HappenLee commented on code in PR #48720:
URL: https://github.com/apache/doris/pull/48720#discussion_r2111276740


##########
be/src/pipeline/shuffle/writer.cpp:
##########
@@ -17,57 +17,218 @@
 
 #include "writer.h"
 
+#include <algorithm>
+
+#include "common/logging.h"
+#include "common/status.h"
 #include "pipeline/exec/exchange_sink_operator.h"
 #include "vec/core/block.h"
+#include "vec/sink/tablet_sink_hash_partitioner.h"
 
 namespace doris::pipeline {
 #include "common/compile_check_begin.h"
+
 template <typename ChannelPtrType>
-void Writer::_handle_eof_channel(RuntimeState* state, ChannelPtrType channel, 
Status st) const {
+void WriterBase::_handle_eof_channel(RuntimeState* state, ChannelPtrType 
channel, Status st) const {
     channel->set_receiver_eof(st);
     // Chanel will not send RPC to the downstream when eof, so close chanel by 
OK status.
     static_cast<void>(channel->close(state));
 }
 
-Status Writer::write(ExchangeSinkLocalState* local_state, RuntimeState* state,
-                     vectorized::Block* block, bool eos) const {
-    bool already_sent = false;
+Status OlapWriter::write(ExchangeSinkLocalState* local_state, RuntimeState* 
state,
+                         vectorized::Block* block, bool eos) const {
+    Status st = _write_normal(local_state, state, block);
+    // auto partition's batched block cut in line. send this unprocessed block 
again.
+    if (st.is<ErrorCode::NEED_SEND_AGAIN>()) {
+        RETURN_IF_ERROR(_write_normal(local_state, state, block));
+    } else if (!st.ok()) {
+        return st;
+    }
+    if (eos) {
+        vectorized::Block empty_block = block->clone_empty();
+        RETURN_IF_ERROR(_write_last(local_state, state, &empty_block));
+    }
+    return Status::OK();
+}
+
+Status OlapWriter::_write_normal(ExchangeSinkLocalState* local_state, 
RuntimeState* state,
+                                 vectorized::Block* block) const {
+    auto* partitioner =
+            
static_cast<vectorized::TabletSinkHashPartitioner*>(local_state->partitioner());
+    vectorized::Block* store_block = block;
+    vectorized::Block prior_block;
+    RETURN_IF_ERROR(partitioner->try_cut_in_line(prior_block));
+    if (!prior_block.empty()) {
+        // prior_block cuts in line. deal it first.

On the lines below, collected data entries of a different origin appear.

(** * Fraud-scoring pipeline of [src/ai/fraud_detection.py]

    A shallow embedding of [FraudDetectionEngine.extract_features], the four
    [_compute_*] sub-scorers and [FraudDetectionEngine.predict_fraud],
    followed by the properties of the scoring pipeline.

    Modelling conventions.
    - Python numbers ([int] and [float]) are exact rationals [Q]; binary64
      rounding error is not modelled.  Equality of numbers is [Qeq] ([==]).
    - Python dicts are [gmap string _]; [d.get(k, x)] is [default x (d !! k)]
      and [d[k]] raises [KeyError] on a missing key.
    - [transaction_data] is a dict of arbitrary values ([PyVal]), so the
      attribute and type errors of the built-ins applied to its entries are
      part of the model; [user_history] is [None] or a dict of numbers.
    - The wall clock and numpy's global random generator are threaded
      through an explicit [World]; exceptions are a result constructor. *)

From Stdlib Require Import QArith Qround Qabs Qminmax Lqa ZArith String Ascii List.
From Stdlib Require Import DecimalString.
From stdpp Require Import gmap strings.
Import ListNotations.

Set Warnings "-register-all".
Open Scope string_scope.

(** ** Python values and exceptions *)

Inductive PyVal : Type :=
| PyNone
| PyNum (q : Q)
| PyStr (s : string)
| PyDict (d : gmap string PyVal).

Inductive PyErr : Type :=
| ValueError
| TypeError
| AttributeError
| KeyError.

Inductive Res (A : Type) : Type :=
| Ok (a : A)
| Raise (e : PyErr).
Arguments Ok {A} a.
Arguments Raise {A} e.

(** ** The runtime the module runs on

    [np_random_beta a b] is [np.random.beta(a, b)] on numpy's global
    generator, whose state is [RngState]; [py_float_of_str] is the built-in
    [float] on a [str] argument ([None] stands for [ValueError]). *)

Class Runtime : Type := {
  RngState : Type;
  np_random_beta : Z -> Z -> RngState -> Q * RngState;
  py_float_of_str : string -> option Q
}.

(** One reading of the wall clock: [time.time()] gives [epoch_seconds],
    [datetime.now()] gives the local [hour], [weekday] and [isoformat]. *)
Record Instant : Type := {
  epoch_seconds : Q;
  hour : Z;
  weekday : Z;
  isoformat : string
}.

Record World `{Runtime} : Type := {
  rng : RngState;
  clock : nat -> Instant;
  ticks : nat
}.

(** ** State and exception monad *)

Definition M `{Runtime} (A : Type) : Type := World -> Res A * World.

Definition ret `{Runtime} {A} (a : A) : M A := fun w => (Ok a, w).

Definition bind `{Runtime} {A B} (c : M A) (k : A -> M B) : M B :=
  fun w =>
    match c w with
    | (Ok a, w') => k a w'
    | (Raise e, w') => (Raise e, w')
    end.

Notation "'let*' x ':=' c 'in' k" := (bind c (fun x => k))
  (at level 10, x name, c at level 100, k at level 200).

Definition lift `{Runtime} {A} (r : Res A) : M A := fun w => (r, w).

Definition advance `{Runtime} (w : World) : World :=
  {| rng := rng w; clock := clock w; ticks := S (ticks w) |}.

(** [datetime.now()] / [time.time()]: read the clock, which then advances. *)
Definition now `{Runtime} : M Instant :=
  fun w => (Ok (clock w (ticks w)), advance w).

Definition time_time `{Runtime} : M Q :=
  let* t := now in ret (epoch_seconds t).

Definition random_beta `{Runtime} (a b : Z) : M Q :=
  fun w => let (x, s) := np_random_beta a b (rng w) in
           (Ok x, {| rng := s; clock := clock w; ticks := ticks w |}).

(** ** Built-ins *)

(** [float(v)] *)
Definition py_float `{Runtime} (v : PyVal) : Res Q :=
  match v with
  | PyNum q => Ok q
  | PyStr s => match py_float_of_str s with
               | Some q => Ok q
               | None => Raise ValueError
               end
  | PyNone | PyDict _ => Raise TypeError
  end.

(** [d[k]] on a dict of numbers *)
Definition getitem (d : gmap string Q) (k : string) : Res Q :=
  match d !! k with
  | Some q => Ok q
  | None => Raise KeyError
  end.

(** [v.get(k)] / [v.get(k, dflt)] where [v] is whatever the caller put in
    the transaction: only a dict has a [get] attribute. *)
Definition py_get (v : PyVal) (k : string) (dflt : PyVal) : Res PyVal :=
  match v with
  | PyDict d => Ok (default dflt (d !! k))
  | _ => Raise AttributeError
  end.

(** [needle in s] on strings *)
Fixpoint is_infix (needle s : string) : bool :=
  String.prefix needle s ||
  match s with
  | EmptyString => false
  | String _ s' => is_infix needle s'
  end.

(** [needle in v]: substring test on a [str], key test on a [dict];
    [None] and numbers are not iterable. *)
Definition py_contains (needle : string) (v : PyVal) : Res bool :=
  match v with
  | PyStr s => Ok (is_infix needle s)
  | PyDict d => Ok (bool_decide (is_Some (d !! needle)))
  | PyNone | PyNum _ => Raise TypeError
  end.

(** [v in names] for a list of string literals: element-wise [==]. *)
Definition py_in_strings (v : PyVal) (names : list string) : bool :=
  match v with
  | PyStr s => bool_decide (s ∈ names)
  | _ => false
  end.

(** Truth value of [user_history]: [None] and the empty dict are false. *)
Definition truthy (user_history : option (gmap string Q)) : bool :=
  match user_history with
  | Some h => bool_decide (h ≠ ∅)
  | None => false
  end.

Definition Qltb (x y : Q) : bool :=
  match (x ?= y)%Q with Lt => true | _ => false end.

(** [max(x, y)]: the first argument unless the second is strictly larger. *)
Definition py_max (x y : Q) : Q := if Qltb x y then y else x.

(** Nearest integer, ties to the even one. *)
Definition round_half_even (x : Q) : Z :=
  let n := Qfloor x in
  match (x - inject_Z n ?= 1 # 2)%Q with
  | Lt => n
  | Gt => (n + 1)%Z
  | Eq => if Z.even n then n else (n + 1)%Z
  end.

(** [round(x, 3)] *)
Definition py_round3 (x : Q) : Q :=
  (inject_Z (round_half_even (x * 1000)) / 1000)%Q.

(** [f"{x:.0f}"]: nearest integer, ties to even, sign of [x] kept. *)
Definition format_0f (x : Q) : string :=
  let digits := NilZero.string_of_uint (N.to_uint (Z.abs_N (round_half_even x))) in
  if Qltb x 0%Q then "-" ++ digits else digits.
(** The walk of [erase] past the entries that do not hold the key. *)
Lemma erase_walk_linked fuel m i k cur h parent l0 rest :
  linked h parent (Some cur) (l0 ++ rest) ->
  k ∉ entry_key <$> l0 ->
  (length (l0 ++ rest) <= fuel)%nat ->
  match rest with
  | [] => erase_walk fuel m i k cur h = Done m h
  | e :: _ =>
      entry_key e = k ->
      exists n (f : nat),
        nodes h !! entry_node e = Some n /\
        rawKey n = k /\ dataPointer n = entry_data e /\
        parentNode n = from_option (fun x => Some (entry_node x)) parent (last l0) /\
        linked h (parentNode n) (Some (entry_node e)) rest /\
        (length rest <= S f)%nat /\
        erase_walk fuel m i k cur h
        = bind (unlink m i n)
            (fun m' => bind (delete_node (S f) (Some (entry_node e)))
                         (fun _ => ret m')) h
  end.
Proof.
  revert fuel cur parent. induction l0 as [|x l0 IH]; intros fuel cur parent Hl Hnin Hlen.
  - simpl in Hl. inversion Hl as [|? a n l Hn Hp Hrest]; subst.
    intros Hk. destruct fuel as [|fuel]; [simpl in Hlen; lia|].
    exists n, fuel. unfold entry_node, entry_key, entry_data in *.
    cbn [fst snd app length] in *.
    split_and!; try done; try lia.
    cbn [erase_walk]. unfold bind at 1, load_node at 1.
    rewrite Hn, Hk, Z.eqb_refl. reflexivity.
  - rewrite <- app_comm_cons in Hl.
    inversion Hl as [|? a n l Hn Hp Hrest]; subst.
    rewrite fmap_cons in Hnin. apply not_elem_of_cons in Hnin as [Hne Hnin].
    unfold entry_key at 1 in Hne. simpl in Hne.
    destruct fuel as [|fuel]; [simpl in Hlen; lia|].
    assert (Hstep : erase_walk (S fuel) m i k cur h =
              match childNode n with
              | None => Done m h
              | Some c => erase_walk fuel m i k c h
              end).
    { cbn [erase_walk]. unfold bind at 1, load_node at 1. rewrite Hn.
      destruct (Z.eqb_spec (rawKey n) k); [congruence|]. by destruct (childNode n). }
    rewrite Hstep. clear Hstep.
    destruct (childNode n) as [c|] eqn:Hchild.
    + specialize (IH fuel c (Some cur) Hrest Hnin).
      destruct rest as [|e rest'].
      * apply IH. simpl in Hlen. lia.
      * intros Hk. destruct IH as (n' & f & H1 & H2 & H3 & H4 & H5 & H6 & H7);
          [simpl in Hlen; lia|done|].
        exists n', f. split_and!; try done.
        rewrite H4. destruct l0 as [|y l0]; [done|].
        change (last ((rawKey n, cur, dataPointer n) :: y :: l0)) with (last (y :: l0)).
        destruct (last (y :: l0)) eqn:E; [done|]. by apply last_None in E.
    + apply linked_None_nil in Hrest.
      apply app_eq_nil in Hrest as [-> ->]. done.
Qed.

+        block = &prior_block;
+    }
+
+    auto rows = block->rows();
+    {
+        SCOPED_TIMER(local_state->split_block_hash_compute_timer());
+        RETURN_IF_ERROR(partitioner->do_partitioning(state, block));
+    }
+    {
+        SCOPED_TIMER(local_state->distribute_rows_into_channels_timer());
+        const auto channel_field = partitioner->get_channel_ids();
+        const std::vector<bool>& skipped = 
partitioner->get_skipped(cast_set<int>(rows));
+        // decrease not sinked rows this time
+        COUNTER_UPDATE(local_state->rows_input_counter(), -1LL * 
std::ranges::count(skipped, true));
+
+        if (channel_field.len == sizeof(uint32_t)) {
+            RETURN_IF_ERROR(
+                    _channel_add_rows(state, local_state->channels, 
local_state->channels.size(),
+                                      channel_field.get<uint32_t>(), rows, 
block, skipped, false));
+        } else {
+            RETURN_IF_ERROR(
+                    _channel_add_rows(state, local_state->channels, 
local_state->channels.size(),
+                                      channel_field.get<int64_t>(), rows, 
block, skipped, false));
+        }
+    }
+
+    if (!prior_block.empty()) {
+        // swap back the input data and caller will call with it again.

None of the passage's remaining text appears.